Raorchestes cangyuanensis

Scientific classification
- Kingdom: Animalia
- Phylum: Chordata
- Class: Amphibia
- Order: Anura
- Family: Rhacophoridae
- Genus: Raorchestes
- Species: R. cangyuanensis
- Binomial name: Raorchestes cangyuanensis Wu, Suwannapoom, Xu, Murphy, and Che, 2019

= Raorchestes cangyuanensis =

- Authority: Wu, Suwannapoom, Xu, Murphy, and Che, 2019

Species of frog

Raorchestes cangyuanensis is a species of frog in the family Rhacophoridae. It is known from its type locality in the eponymous Cangyuan County in southwest Yunnan, China, as well as from Mizoram in northeastern India and Satchari National Park in Bangladesh; its range presumably includes the intervening Myanmar.

==Description==
The type series consists of three adult males that measure 16–20 mm in snout–vent length, the largest one being the holotype; no females are known. The tympanum is indistinct while the supratympanic fold is distinct. The fingers have no webbing while the toes have rudimentary webbing; both fingers and toes have lateral dermal fringes and terminal discs. The dorsum is brown with a dark ")("-like marking. There is a golden brown band and a dark brown interorbital triangle between the eyes. The lips have white and black dots. The supratympanic fold is dark brown.

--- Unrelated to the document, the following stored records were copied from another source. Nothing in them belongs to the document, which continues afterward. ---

(** X9. In a pass over a package that completes, in either program, the
    files handed to [WriteAST] are exactly the files of the package whose
    count is not zero, each once and in the order of [pkg.Files], under
    the name the file has after the rewrite. *)
Theorem package_writes_changed_files (E : Env) (xforms : list Transformer)
    (pkg : PackageInfo) (w w' : World) :
  (Part000.process_package E xforms pkg w = (Ok tt, w') ->
   exists results,
     Forall2 (fun file r => rewrite_file_part000 E xforms pkg file = Ok r)
       (Files pkg) results
     /\ written_files (trace w')
        = (written_files (trace w)
             ++ map (fun r => FileName (fst r))
                  (filter (fun r : File * Z => negb (snd r =? 0)) results))%list)
  /\ (Untestify.process_package E xforms pkg w = (Ok tt, w') ->
      exists results,
        Forall2 (fun file r => rewrite_file_untestify E xforms pkg file = Ok r)
          (Files pkg) results
        /\ written_files (trace w')
           = (written_files (trace w)
                ++ map (fun r => FileName (fst r))
                     (filter (fun r : File * Z => negb (snd r =? 0)) results))%list).
Proof.
  split; intros Hrun.
  - unfold Part000.process_package in Hrun.
    apply bind_Ok_inv in Hrun as ([] & w0 & Hemit & Hfiles).
    apply (file_loop_written E (rewrite_file_part000 E xforms pkg)
             (Part000.process_file E xforms pkg)
             (process_file_part000 E xforms pkg)) in Hfiles
      as (results & Hall & Hw').
    exists results. split; [exact Hall|]. rewrite Hw'.
    inversion Hemit; subst w0. cbn [trace].
    rewrite written_files_app. cbn. now rewrite app_nil_r.
  - unfold Untestify.process_package in Hrun.
    apply bind_Ok_inv in Hrun as ([] & w0 & Hemit & Hfiles).
    apply (file_loop_written E (rewrite_file_untestify E xforms pkg)
             (Untestify.process_file E xforms pkg)
             (process_file_untestify E xforms pkg)) in Hfiles
      as (results & Hall & Hw').
    exists results. split; [exact Hall|]. rewrite Hw'.
    inversion Hemit; subst w0. cbn [trace].
    rewrite written_files_app. cbn. now rewrite app_nil_r.
Qed.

The iris is golden brown. The limbs have dark brown crossbars dorsally. The ventral surfaces of the body and the limbs are brown with small black and white spots. The finger and toe discs are orange. Males have a single subgular vocal sac.

==Habitat and conservation==
The type series was collected from shrubbery near streams at an elevation of 1272 m above sea level. As of mid-2021, this species has not been assessed for the IUCN Red List of Threatened Species.